(* ===== verification/FileTheorems.v ===== *)
(** * Properties of the file plugin *)

From S2P Require Import Prelude.
From S2P Require Import GoStd.
From S2P Require Import DnsNames.
From S2P Require Import DnsMsg.
From S2P Require Import DnsUtil.
From S2P Require Import Request.
From S2P Require Import Less.
From S2P Require Import Elem.
From S2P Require Import Tree.
From S2P Require Import TreeBalance.
From S2P Require Import TreeSpec.
From S2P Require Import TreeWalk.
From S2P Require Import Zone.
From S2P Require Import ZoneSpec.
From S2P Require Import Plugin.
From S2P Require Import Secondary.
From S2P Require Import SecondaryTheorems.
From S2P Require Import Lookup.
From S2P Require Import LookupSpec.
From S2P Require Import LookupTheorems.
From S2P Require Import FilePlugin.

Section file_proofs.
Context `{GR : GoRange} `{Ok : DnsNamesOk}.

(** ** The records of a tree come from [Insert] *)

Definition recs (P : RR -> Prop) (e : Elem) : Prop := map_Forall (fun _ rrs => Forall P rrs) (em e).

Lemma recs_Type P e t : recs P e -> Forall P (Elem_Type e t).
Proof.
  intros He. unfold Elem_Type. destruct (em e !! t) as [rrs|] eqn:E; simpl; [|constructor]. by apply (He _ _ E).
Qed.

Lemma recs_Insert P e r : recs P e -> P r -> recs P (Elem_Insert e r).
Proof.
  intros He Hr. unfold recs. rewrite em_Insert. apply map_Forall_insert_2; [|done].
  apply Forall_app. split; [by apply recs_Type|by apply Forall_singleton].
Qed.

(** No record of the tree belongs to the apex, and no element is empty. *)
Definition elem_clean (orig : string) (e : Elem) : Prop :=
  em e <> ∅ /\ recs (fun r => apex_kind orig r = None /\ ~ is_nsec3 r) e.
Definition zone_clean (z : Zone) : Prop := Forall (elem_clean (origin z)) (elems (Root (zTree z))).

Lemma spec_insert_clean orig r l :
  Forall (elem_clean orig) l -> apex_kind orig r = None -> ~ is_nsec3 r -> Forall (elem_clean orig) (spec_insert r l).
Proof.
  intros Hl Hk Hn.
  assert (elem_clean orig (newElem r)) as Hnew.
  { split; [apply map_non_empty_singleton|]. apply map_Forall_singleton. by apply Forall_singleton. }
  induction Hl as [|e l He Hl IH]; simpl; [by apply Forall_singleton|].
  destruct (key_cmp _ _); repeat apply Forall_cons_2; try done.
  split; [rewrite em_Insert; apply insert_non_empty|]. by apply recs_Insert; [apply He|].
Qed.

Lemma Zone_Insert_clean z r z' err :
  zone_ok z -> zone_clean z -> rr_ok r -> Zone_Insert z r = Some (z', err) -> zone_clean z'.
Proof.
  intros Hz Hc Hr E. destruct (Zone_Insert_ok z r Hz Hr) as (z1 & err1 & E1 & _ & Ho & _ & Hcase).
  rewrite E in E1. injection E1 as <- <-. unfold zone_clean in *. rewrite Ho. case_decide as Hn; [by rewrite Hcase|].
  destruct (apex_kind (origin z) (lower_rr r)) as [k|] eqn:Ek; destruct Hcase as [_ ->]; [done|].
  by apply spec_insert_clean.
Qed.

(** ** Rebuilding an element from its records *)

Lemma fold_Insert_type rs e t :
  Elem_Type (fold_left Elem_Insert rs e) t = Elem_Type e t ++ filter (fun r => hRrtype r = t) rs.
Proof.
  revert e. induction rs as [|r rs IH]; intros e; simpl; [by rewrite app_nil_r|].
  rewrite IH. unfold Elem_Type at 1. rewrite em_Insert, filter_cons.
  destruct (decide (hRrtype r = t)) as [->|Hne].
  - rewrite lookup_insert_eq. simpl. by rewrite <- app_assoc.
  - rewrite lookup_insert_ne by done. done.
Qed.

Lemma fold_Insert_em rs e t :
  em (fold_left Elem_Insert rs e) !! t =
  match em e !! t, filter (fun r => hRrtype r = t) rs with
  | None, [] => None
  | g, rs' => Some (default [] g ++ rs')
  end.
Proof.
  revert e. induction rs as [|r rs IH]; intros e; simpl.
  { destruct (em e !! t); simpl; by rewrite ?app_nil_r. }
  rewrite IH, em_Insert, filter_cons. destruct (decide (hRrtype r = t)) as [->|Hne].
  - rewrite lookup_insert_eq. unfold Elem_Type. destruct (em e !! t); simpl; by rewrite <- ?app_assoc.
  - by rewrite lookup_insert_ne.
Qed.

Lemma fold_Insert_ename rs e : ename (fold_left Elem_Insert rs e) = ename e.
Proof. revert e. induction rs as [|r rs IH]; intros e; simpl; [done|]. by rewrite IH, ename_Insert. Qed.

(** The records of one type among all the records of an element. *)
Lemma filter_All e t :
  elem_ok e -> filter (fun r => hRrtype r = t) (Elem_All e) = Elem_Type e t.
Proof.
  intros He. unfold Elem_All, Elem_Type.
  assert (forall l : list (Z * list RR), NoDup l.*1 -> (forall k v, (k, v) ∈ l -> Forall (fun r => hRrtype r = k) v) ->
    filter (fun r => hRrtype r = t) (concat l.*2) = default [] (list_to_map (M:=gmap Z (list RR)) l !! t)) as Hl.
  { induction l as [|[k v] l IH]; intros Hnd Hk; [done|]. rewrite fmap_cons in Hnd. apply NoDup_cons in Hnd as [Hk0 Hnd].
    rewrite fmap_cons, list_to_map_cons. cbn [concat snd]. rewrite filter_app, IH; [|done|intros k' v' Hin; apply (Hk k' v'); by right].
    pose proof (Hk k v ltac:(by left)) as Hv. destruct (decide (k = t)) as [->|Hne].
    - rewrite lookup_insert_eq, (filter_all _ v) by done. simpl.
      rewrite (not_elem_of_list_to_map_1 _ _ Hk0). simpl. by rewrite app_nil_r.
    - rewrite lookup_insert_ne by done. rewrite filter_none; [done|].
      eapply Forall_impl; [exact Hv|]. intros r. simpl. congruence. }
  rewrite Hl.
  - f_equal. rewrite (list_to_map_proper (go_range (em e)) (map_to_list (em e))).
    + by rewrite list_to_map_to_list.
    + rewrite go_range_perm. apply NoDup_fst_map_to_list.
    + apply go_range_perm.
  - rewrite go_range_perm. apply NoDup_fst_map_to_list.
  - intros k v Hin%go_range_elem. pose proof (elem_ok_Type e k He) as Ht. unfold Elem_Type in Ht.
    by rewrite Hin in Ht.
Qed.

Lemma All_keys e : elem_ok e -> Forall (fun r => fq_name (hName r) /\ key (hName r) = ekey e) (Elem_All e).
Proof.
  intros He. apply Forall_forall. intros r [t Hr]%Elem_All_elem.
  destruct (Elem_Type_group e t He) as [E|[_ Hg]]; [by rewrite E in Hr; apply elem_of_nil in Hr|].
  rewrite Forall_forall in Hg. by apply Hg.
Qed.

Lemma recs_All P e : recs P e -> Forall P (Elem_All e).
Proof.
  intros He. apply Forall_forall. intros r [t Hr]%Elem_All_elem.
  pose proof (recs_Type P e t He) as Ht. rewrite Forall_forall in Ht. by apply Ht.
Qed.

(** Two elements with the same records and the same place in the order; the
    remembered name may differ in case. *)
Definition same_elem (e e' : Elem) : Prop := em e' = em e /\ ekey e' = ekey e.

Definition rebuilt (e : Elem) : Elem := fold_left Elem_Insert (Elem_All e) (mkElem ∅ EmptyString).

Lemma rebuilt_same e : elem_ok e -> em e <> ∅ -> same_elem e (rebuilt e) /\ elem_ok (rebuilt e).
Proof.
  intros He Hne.
  assert (em (rebuilt e) = em e) as Hem.
  { apply map_eq. intros t. unfold rebuilt. rewrite fold_Insert_em, (filter_All e t He). simpl.
    unfold Elem_Type. destruct (em e !! t) as [rrs|] eqn:E; [|done]. simpl.
    destruct (elem_ok_ekey e He _ _ E) as [Hr _]. by destruct rrs. }
  destruct (groups_elem_ok (ekey e) (rebuilt e)) as [Hok Hk].
  - rewrite Hem. by apply elem_ok_ekey.
  - by rewrite Hem.
  - intros Hn. exfalso. apply Hn. unfold rebuilt. by rewrite fold_Insert_ename.
  - by split; [split|].
Qed.

Lemma fold_spec_insert_same l e rs :
  Forall (fun x => elt x e) l -> elem_ok e ->
  Forall (fun r => fq_name (hName r) /\ key (hName r) = ekey e) rs ->
  fold_left (fun l r => spec_insert r l) rs (l ++ [e]) = l ++ [fold_left Elem_Insert rs e].
Proof.
  intros Hl He Hr. revert e Hl He Hr. induction rs as [|r rs IH]; intros e Hl He Hr; [done|].
  apply Forall_cons_iff in Hr as [[Hv Hk] Hr]. simpl.
  destruct (Elem_Insert_ok e r He Hv Hk) as [Hi Hki].
  rewrite spec_insert_ge. 2: { apply (above_left _ e); [by rewrite Hk, (cmp_refl (cmp:=key_cmp))|done]. }
  simpl. rewrite Hk, (cmp_refl (cmp:=key_cmp)). apply IH; [|done|by rewrite Hki].
  eapply Forall_impl; [exact Hl|]. intros x. unfold elt. by rewrite Hki.
Qed.

Lemma fold_spec_insert_all l e :
  Forall (fun x => elt x e) l -> elem_ok e -> em e <> ∅ ->
  fold_left (fun l r => spec_insert r l) (Elem_All e) l = l ++ [rebuilt e].
Proof.
  intros Hl He Hne. destruct (rebuilt_same e He Hne) as [[Hem _] _]. unfold rebuilt in *.
  pose proof (All_keys e He) as Hk. destruct (Elem_All e) as [|r rs]; [by rewrite <- Hem in Hne|].
  apply Forall_cons_iff in Hk as [[Hv Hk] Hr]. simpl. change (Elem_Insert (mkElem ∅ EmptyString) r) with (newElem r).
  destruct (newElem_ok r Hv) as [Hn Hkn]. rewrite <- (app_nil_r l) at 1.
  rewrite <- fold_spec_insert_same; [|eapply Forall_impl; [exact Hl|]; intros x; unfold elt; by rewrite Hkn, Hk
                                    |done|by rewrite Hkn, Hk].
  f_equal. clear -Hl Hk. rewrite app_nil_r. induction Hl as [|x l Hx Hl IH]; [done|]. simpl.
  unfold elt in Hx. rewrite Hk, (proj2 (cmp_gt_lt (cmp:=key_cmp) _ _) Hx). by rewrite IH.
Qed.

(** Inserting all the records of a sorted list of elements, element by
    element, builds the list again. *)
Lemma fold_spec_insert_elems l2 l1 l1' :
  good (l1 ++ l2) -> Forall (fun e => em e <> ∅) l2 -> Forall2 same_elem l1 l1' ->
  exists l', fold_left (fun l r => spec_insert r l) (concat (map Elem_All l2)) l1' = l' /\
             Forall2 same_elem (l1 ++ l2) l'.
Proof.
  revert l1 l1'. induction l2 as [|e l2 IH]; intros l1 l1' Hg Hne H12; simpl.
  { exists l1'. by rewrite app_nil_r. }
  apply Forall_cons_iff in Hne as [Hne1 Hne]. pose proof Hg as (_ & He & _ & Hlt & _)%good_app.
  rewrite fold_left_app, fold_spec_insert_all; [|clear -Hlt H12|done|done].
  - destruct (IH (l1 ++ [e]) (l1' ++ [rebuilt e])) as (l' & El & Hl'); [by rewrite <- app_assoc|done| |].
    + apply Forall2_app; [done|]. constructor; [by apply rebuilt_same|constructor].
    + exists l'. split; [exact El|]. by rewrite <- app_assoc in Hl'.
  - induction H12 as [|x y l1 l1' [_ Hk] H12 IH]; [constructor|].
    apply Forall_cons_iff in Hlt as [Hx Hlt]. constructor; [|by apply IH]. unfold elt. by rewrite Hk.
Qed.

(** ** Inserting a transferred zone *)

Definition put_apex (orig : string) (a : Apex) (r : RR) : Apex :=
  match apex_kind orig r with Some k => apex_put k r a | None => a end.
Definition put_tree (orig : string) (l : list Elem) (r : RR) : list Elem :=
  match apex_kind orig r with Some _ => l | None => spec_insert r l end.

Lemma insert_rrs_stored rrs z1 :
  zone_ok z1 -> Forall (fun r => stored_ok r /\ ~ is_nsec3 r) rrs ->
  exists z', insert_rrs z1 rrs = Some (z', None) /\ zone_ok z' /\ origin z' = origin z1 /\
    zApex z' = fold_left (put_apex (origin z1)) rrs (zApex z1) /\
    elems (Root (zTree z')) = fold_left (put_tree (origin z1)) rrs (elems (Root (zTree z1))).
Proof.
  intros Hz Hr. revert z1 Hz. induction Hr as [|r rrs [[Hr Hlow] Hn] _ IH]; intros z1 Hz; simpl; [by eauto 10|].
  destruct (Zone_Insert_ok z1 r Hz Hr) as (z2 & err & -> & Hz2 & Ho & Herr & Hc). simpl.
  destruct err as [e|]; [exfalso; apply Hn, Herr; done|]. rewrite decide_False in Hc by done.
  rewrite Hlow in Hc. destruct (IH z2 Hz2) as (z' & -> & Hz' & Ho' & Ha & Hel).
  exists z'. rewrite Ho in *. split; [done|]. split; [done|]. split; [done|].
  unfold put_apex at 2, put_tree at 2. rewrite Ha, Hel.
  destruct (apex_kind (origin z1) r); destruct Hc as [-> ->]; done.
Qed.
::::::
■ **Task to carry out**
From the entries above, return exactly the line containing "pose proof (All_keys", the line containing "apply Forall_cons_iff in Hne", and all lines between, and nothing else.

■ **Finished task**
  pose proof (All_keys e He) as Hk. destruct (Elem_All e) as [|r rs]; [by rewrite <- Hem in Hne|].
  apply Forall_cons_iff in Hk as [[Hv Hk] Hr]. simpl. change (Elem_Insert (mkElem ∅ EmptyString) r) with (newElem r).
  destruct (newElem_ok r Hv) as [Hn Hkn]. rewrite <- (app_nil_r l) at 1.
  rewrite <- fold_spec_insert_same; [|eapply Forall_impl; [exact Hl|]; intros x; unfold elt; by rewrite Hkn, Hk
                                    |done|by rewrite Hkn, Hk].
  f_equal. clear -Hl Hk. rewrite app_nil_r. induction Hl as [|x l Hx Hl IH]; [done|]. simpl.
  unfold elt in Hx. rewrite Hk, (proj2 (cmp_gt_lt (cmp:=key_cmp) _ _) Hx). by rewrite IH.
Qed.

(** Inserting all the records of a sorted list of elements, element by
    element, builds the list again. *)
Lemma fold_spec_insert_elems l2 l1 l1' :
  good (l1 ++ l2) -> Forall (fun e => em e <> ∅) l2 -> Forall2 same_elem l1 l1' ->
  exists l', fold_left (fun l r => spec_insert r l) (concat (map Elem_All l2)) l1' = l' /\
             Forall2 same_elem (l1 ++ l2) l'.
Proof.
  revert l1 l1'. induction l2 as [|e l2 IH]; intros l1 l1' Hg Hne H12; simpl.
  { exists l1'. by rewrite app_nil_r. }
  apply Forall_cons_iff in Hne as [Hne1 Hne]. pose proof Hg as (_ & He & _ & Hlt & _)%good_app.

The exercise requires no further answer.